En outre, dans l'une de ses réponses au questionnaire budgétaire, le gouvernement précise qu'il est envisagé, pour tenir compte de l'ancienneté du stock de demandes de remboursement en matière de TVA, de compléter l'indicateur existant « par une information complémentaire sur l'ancienneté des demandes de TVA non traitées en fin d'année ». Mais il avait déjà été fait état de ce projet dans les réponses au questionnaire budgétaire adressé l'année dernière...

En tout état de cause, les versements de la prime pour l'emploi et les opérations relatives à l'action 5 du programme (« Autres produits directs, indirects et divers ») se trouvent laissés « de côté » par la mesure de la performance, pour 2007 comme en 2006 : environ le sixième des crédits du programme.

2. Le programme 201 « Remboursements et dégrèvements d'impôts locaux »

Dans le cas du programme 201, le seul indicateur, qui porte sur le « taux de réclamations contentieuses relatives à la taxe d'habitation traitées dans le délai d'un mois », en ne concernant que la taxe d'habitation, couvre environ 20 % du programme.

Par conséquent, pour 2007 comme en 2006, ce sont les 80 % des crédits du programme qui ne font l'objet d'aucun indicateur.
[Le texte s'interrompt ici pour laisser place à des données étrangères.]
(* ===== verification/HttpConfig.v ===== *)
(** * Server configuration from the environment

    Models [bin/src/server/config.rs] and the startup of [bin/src/server/mod.rs]
    ([run_from_env] up to the bind of its socket, the tokens and the settings of
    the engine it builds), and the header lists of
    [bin/src/server/http/semantics.rs].  The environment is what [std::env::var]
    returns for each name. *)

From Stdlib Require Import Ascii.
From S2P Require Import Prelude.
From S2P Require Import RustStr.
From S2P Require Import Path.
From S2P Require Import Auth.
From S2P Require Import Crypto.
From S2P Require Import Cas.
From S2P Require Import StorageClass.
From S2P Require Import Core.
From S2P Require Import CoreTheorems.
From S2P Require Import Startup.
From S2P Require Import StartupTheorems.
From S2P Require Import HttpQuery.
From S2P Require Import HttpSemantics.
From S2P Require Import HttpPipeline.

Inductive EnvVar := NotPresent | NotUnicode | Present (raw : string).

(** ** Numbers *)

(** [parse] of an unsigned type whose largest value is [max]. *)
Fixpoint uint_digits (max acc : Z) (s : string) : result IntErrorKind Z :=
  match s with
  | "" => Ok acc
  | String c s =>
      if is_ascii_digit c then
        let x := (acc * 10 + (bv c - 48))%Z in
        if (x <=? max)%Z then uint_digits max x s else Err PosOverflow
      else Err InvalidDigit
  end.

Definition uint_from_str (max : Z) (s : string) : result IntErrorKind Z :=
  match s with
  | "" => Err Empty
  | String c "" => uint_digits max 0 s
  | String c r => if ascii_eqb c "+" then uint_digits max 0 r else uint_digits max 0 s
  end.

Definition u16_max : Z := 65535.

Section Config.
Context (env : string -> EnvVar).

Definition parse_usize_env_value (name raw expected : string) : result string Z :=
  let value := trim raw in
  if bool_decide (value = "") then Err (name +:+ " must be a " +:+ expected)
  else map_err (fun kind => match kind with
                            | PosOverflow => name +:+ " is too large for usize on this platform"
                            | _ => name +:+ " must be a " +:+ expected
                            end) (uint_from_str usize_max value).

Definition env_usize (name : string) (default : Z) : result string Z :=
  match env name with
  | NotPresent => Ok default
  | NotUnicode => Err (name +:+ " must be valid Unicode")
  | Present raw => parse_usize_env_value name raw "non-negative integer"
  end.

Definition env_optional_usize (name : string) : result string (option Z) :=
  match env name with
  | NotPresent => Ok None
  | NotUnicode => Err (name +:+ " must be valid Unicode")
  | Present raw =>
      let value := trim raw in
      if bool_decide (value = "") then Ok None
      else
        parsed ← parse_usize_env_value name value "non-negative integer byte count";
        Ok (if (0 <? parsed)%Z then Some parsed else None)
  end.

Definition env_nonzero_usize (name : string) (default : Z) : result string Z :=
  value ← env_usize name default;
  Ok (if (value =? 0)%Z then default else value).

(** ** Keys and tokens *)

Definition hmac_key_from_env_value (value : option string) : result InvalidHmacKey (option string) :=
  match value with
  | None => Ok None
  | Some s => key ← AuditHmacKey_new s; Ok (Some key)
  end.

Definition InvalidHmacKey_display (err : InvalidHmacKey) : string :=
  match err with
  | KeyEmpty => "secret key must not be empty or all whitespace"
  | KeyTooShort min actual =>
      "HMAC key must be at least " +:+ to_string min +:+ " bytes; got " +:+ to_string actual
  end.

Definition nonempty_env (name : string) : option string :=
  match env name with
  | Present value => if bool_decide (trim value = "") then None else Some value
  | _ => None
  end.

Definition env_set_but_empty (name : string) : bool :=
  match env name with Present value => bool_decide (trim value = "") | _ => false end.

Record ServerTokens := { st_read : option string; st_write : option string; st_approve : option string }.

Definition ServerTokens_from_env : ServerTokens :=
  {| st_read := nonempty_env "AUDITEDB_READ_TOKEN"; st_write := nonempty_env "AUDITEDB_WRITE_TOKEN";
     st_approve := nonempty_env "AUDITEDB_APPROVE_TOKEN" |}.

Definition server_read_required (t : ServerTokens) : bool := bool_decide (is_Some (st_read t)).

Definition should_warn_public_read (bind_is_loopback read_required : bool) : bool :=
  negb bind_is_loopback && negb read_required.

(** Whether [print_auth_summary] warns about the read token. *)
Definition warns_about_reads (bind_is_loopback : bool) : bool :=
  env_set_but_empty "AUDITEDB_READ_TOKEN"
  || should_warn_public_read bind_is_loopback (server_read_required ServerTokens_from_env).

(** ** Header lists *)

(** [std::env::var(name).unwrap_or_default()]. *)
Definition env_or_empty (name : string) : string :=
  match env name with Present raw => raw | _ => "" end.

Definition header_allowlist_from_env : HeaderAllowlist :=
  HeaderAllowlist_parse (env_or_empty "AUDITEDB_PERSIST_HEADERS").
Definition header_user_deny_from_env : HeaderAllowlist :=
  HeaderAllowlist_parse (env_or_empty "AUDITEDB_DENY_HEADERS").

(** ** The server *)

Record EngineLimits := {
  el_max_world_bytes : Z;
  el_max_memory_bytes : Z;
  el_max_storage_bytes : option Z;
  el_max_listen_connections : Z;
  el_listen_replay_max : Z;
  el_read_cache_max_entries : Z;
}.

(** The calls on the builder, [configure_tokens] last. *)
Definition engine_settings (hmac_key : string) (tokens : ServerTokens) (limits : EngineLimits)
  : list setting :=
  [SetKey hmac_key; SetMaxWorldBytes (el_max_world_bytes limits);
   SetMaxMemoryBytes (el_max_memory_bytes limits); SetMaxStorageBytes (el_max_storage_bytes limits);
   SetMaxListenConnections (el_max_listen_connections limits);
   SetListenReplayMax (el_listen_replay_max limits);
   SetReadCacheMaxEntries (el_read_cache_max_entries limits)]
  ++ from_option (fun t => [SetReadToken t]) [] (st_read tokens)
  ++ from_option (fun t => [SetWriteToken t]) [] (st_write tokens)
  ++ from_option (fun t => [SetApproveToken t]) [] (st_approve tokens).

Record ServerConfig := {
  sv_host : string;
  sv_port : Z;
  sv_data : string;
  sv_builder : EngineBuilder;
  sv_state : ServerState;
}.

Context `{ErrorTexts}.

Definition env_port : result string Z :=
  match env "AUDITEDB_PORT" with
  | Present raw => map_err (fun _ => "AUDITEDB_PORT must be a TCP port number; got " +:+ debug_str raw)
                     (uint_from_str u16_max raw)
  | NotPresent => Ok 3105%Z
  | NotUnicode => Err "AUDITEDB_PORT must be valid Unicode"
  end.

Definition env_hmac_key : result string string :=
  raw_hmac_key ← (match env "AUDITEDB_KEY" with
                  | Present value => Ok (Some value)
                  | NotPresent => Ok None
                  | NotUnicode => Err "AUDITEDB_KEY is invalid: value is not valid Unicode"
                  end);
  match hmac_key_from_env_value raw_hmac_key with
  | Ok (Some key) => Ok key
  | Ok None => Err "AUDITEDB_KEY is required; the audit chain has no meaning without it"
  | Err err => Err ("AUDITEDB_KEY is invalid: " +:+ InvalidHmacKey_display err)
  end.

(** [run_from_env] and [build_engine_from_env], up to [build]. *)
Definition config_from_env : result string ServerConfig :=
  port ← env_port;
  max_world_bytes ← env_usize "AUDITEDB_MAX_WORLD_BYTES" DEFAULT_MAX_WORLD_BYTES;
  max_memory_bytes ← env_usize "AUDITEDB_MAX_MEMORY_BYTES" DEFAULT_MAX_MEMORY_BYTES;
  max_storage_bytes ← env_optional_usize "AUDITEDB_MAX_STORAGE_BYTES";
  max_listen_connections ←
    env_nonzero_usize "AUDITEDB_MAX_LISTEN_CONNECTIONS" DEFAULT_MAX_LISTEN_CONNECTIONS;
  listen_replay_max ← env_nonzero_usize "AUDITEDB_LISTEN_REPLAY_MAX" DEFAULT_LISTEN_REPLAY_MAX;
  read_cache_max_entries ←
    env_nonzero_usize "AUDITEDB_READ_CACHE_MAX_ENTRIES" DEFAULT_READ_CACHE_MAX_ENTRIES;
  hmac_key ← env_hmac_key;
  let limits :=
    {| el_max_world_bytes := max_world_bytes; el_max_memory_bytes := max_memory_bytes;
       el_max_storage_bytes := max_storage_bytes; el_max_listen_connections := max_listen_connections;
       el_listen_replay_max := listen_replay_max; el_read_cache_max_entries := read_cache_max_entries |} in
  Ok {| sv_host := match env "AUDITEDB_HOST" with Present host => host | _ => "127.0.0.1" end;
        sv_port := port;
        sv_data := match env "AUDITEDB_DATA" with Present data => data | _ => "./data" end;
        sv_builder := configure (engine_settings hmac_key ServerTokens_from_env limits);
        sv_state := {| persist_header_allowlist := header_allowlist_from_env;
                       persist_header_user_deny := header_user_deny_from_env |} |}.
End Config.

(** * What an accepted environment means

    A server that starts runs with the numbers, the key and the tokens its
    environment names, within the bounds the engine relies on. *)
(** ** Numbers *)

Lemma uint_digits_ok max a s v :
  (Z.of_N a <= max)%Z ->
  uint_digits max (Z.of_N a) s = Ok v
  <-> exists n, digits_value a s = Some n /\ v = Z.of_N n /\ (v <= max)%Z.
Proof.
  revert a. induction s as [|c s IH]; intros a Ha; cbn [uint_digits digits_value].
  { split; [intros [= <-]; eauto|by intros (n & [= <-] & -> & _)]. }
  destruct (is_ascii_digit c) eqn:Hc; [|naive_solver].
  pose proof (digit_bv c Hc) as Hb. set (a' := (a * 10 + (N_of_ascii c - 48))%N).
  assert (Z.of_N a * 10 + (bv c - 48) = Z.of_N a')%Z as -> by (unfold a', bv in *; lia).
  cbn zeta. destruct (Z.leb_spec (Z.of_N a') max) as [Hle|Hgt]; [by apply IH|].
  split; [done|]. intros (n & Hn & -> & Hv). apply digits_value_ge in Hn. lia.
Qed.

Lemma uint_from_str_ok s v : uint_from_str usize_max s = Ok v <-> parse_usize s = Some v.
Proof.
  assert (forall r, r <> "" -> uint_digits usize_max 0 r = Ok v
            <-> (n ← Z.of_N <$> parse_digits r; if (n <=? usize_max)%Z then Some n else None) = Some v) as Hr.
  { intros r Hne. change 0%Z with (Z.of_N 0). rewrite uint_digits_ok by done. unfold parse_digits.
    destruct r as [|c r]; [done|]. destruct (digits_value 0 (String c r)) as [n|]; cbn; [|naive_solver].
    destruct (Z.leb_spec (Z.of_N n) usize_max); naive_solver lia. }
  unfold uint_from_str, parse_usize. destruct s as [|c [|d r]]; [done| |].
  - rewrite Hr by done. destruct (ascii_eqb c "+") eqn:E; [|done]. apply ascii_eqb_spec in E as ->. done.
  - destruct (ascii_eqb c "+"); by apply Hr.
Qed.

Lemma parse_usize_bounds s v : parse_usize s = Some v -> (0 <= v <= usize_max)%Z.
Proof.
  unfold parse_usize. intros (n & Hn & Hv)%bind_Some. destruct (Z.leb_spec n usize_max); [|done].
  injection Hv as <-. split; [|done]. destruct s as [|c r]; [done|].
  destruct (ascii_eqb c "+"); apply fmap_Some in Hn as (k & _ & ->); lia.
Qed.

(** The number a variable stands for, which may be zero. *)
Definition number_of (var : EnvVar) (default v : Z) : Prop :=
  match var with
  | NotPresent => v = default
  | NotUnicode => False
  | Present raw => parse_usize (trim raw) = Some v
  end.

(** The optional quota a variable stands for: blank and zero mean none. *)
Definition quota_of (var : EnvVar) (q : option Z) : Prop :=
  match var with
  | NotPresent => q = None
  | NotUnicode => False
  | Present raw => trim raw = "" /\ q = None
      \/ exists v, parse_usize (trim (trim raw)) = Some v /\ q = if (0 <? v)%Z then Some v else None
  end.

(** The token a variable stands for: blank means none, and so does a value that
    is not Unicode. *)
Definition token_of (var : EnvVar) (t : option string) : Prop :=
  match var with
  | NotPresent | NotUnicode => t = None
  | Present raw => trim raw = "" /\ t = None \/ trim raw <> "" /\ t = Some raw
  end.

Lemma parse_env_ok name raw expected v :
  parse_usize_env_value name raw expected = Ok v <-> parse_usize (trim raw) = Some v.
Proof.
  unfold parse_usize_env_value. case_bool_decide as E; [by rewrite E|].
  by rewrite map_err_Ok, uint_from_str_ok.
Qed.

Section Env.
Context (env : string -> EnvVar).

Lemma env_usize_ok name default v : env_usize env name default = Ok v <-> number_of (env name) default v.
Proof.
  unfold env_usize, number_of. destruct (env name); [|done|apply parse_env_ok].
  split; [by intros [= <-]|by intros ->].
Qed.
En particulier, il n'est pas prévu d'évaluer la satisfaction de l'usager en ce qui concerne la taxe professionnelle.

En réponse à une question posée par votre rapporteure spéciale à l'occasion de l'examen des crédits du projet de loi de finances pour 2006, le gouvernement avait indiqué qu'« un indicateur relatif à la taxe professionnelle pourrait être mis en oeuvre lorsque le dispositif d'évolution de cet impôt sera stabilisé ».

En réponse à la question posée à ce sujet par votre rapporteure spéciale dans la perspective de la discussion du présent projet de loi de finances, en application de l'article 49 de la LOLF, le gouvernement réaffirme ce point de vue.

La possibilité de mettre en place à moyen terme un indicateur relatif à la taxe professionnelle, selon le gouvernement

« Les remboursements et dégrèvements de taxe professionnelle constituent l'action la plus importante en terme de crédits du programme 201. A ce titre, la mise en place d'un indicateur relatif à cette action apparaît incontournable. Néanmoins, à l'instar de l'indicateur déjà existant sur les remboursements de crédits de TVA, cet indicateur n'aurait de sens que sur la seule partie restituée et ne saurait couvrir également les montants spontanément imputés par les entreprises. Or, la mise en place de la réforme de la taxe professionnelle est susceptible de perturber la répartition entre les montants restitués d'une part et imputés d'autre part. Il apparaît dès lors pertinent de ne mettre en place cet indicateur qu'une fois la réforme complètement mise en place. »

Source : réponse du gouvernement à la question 24 posée en application de l'article 49 de la LOLF (texte intégral)

* 4 Rapport d'information n° 2161 (XIIe législature), 16 mars 2005.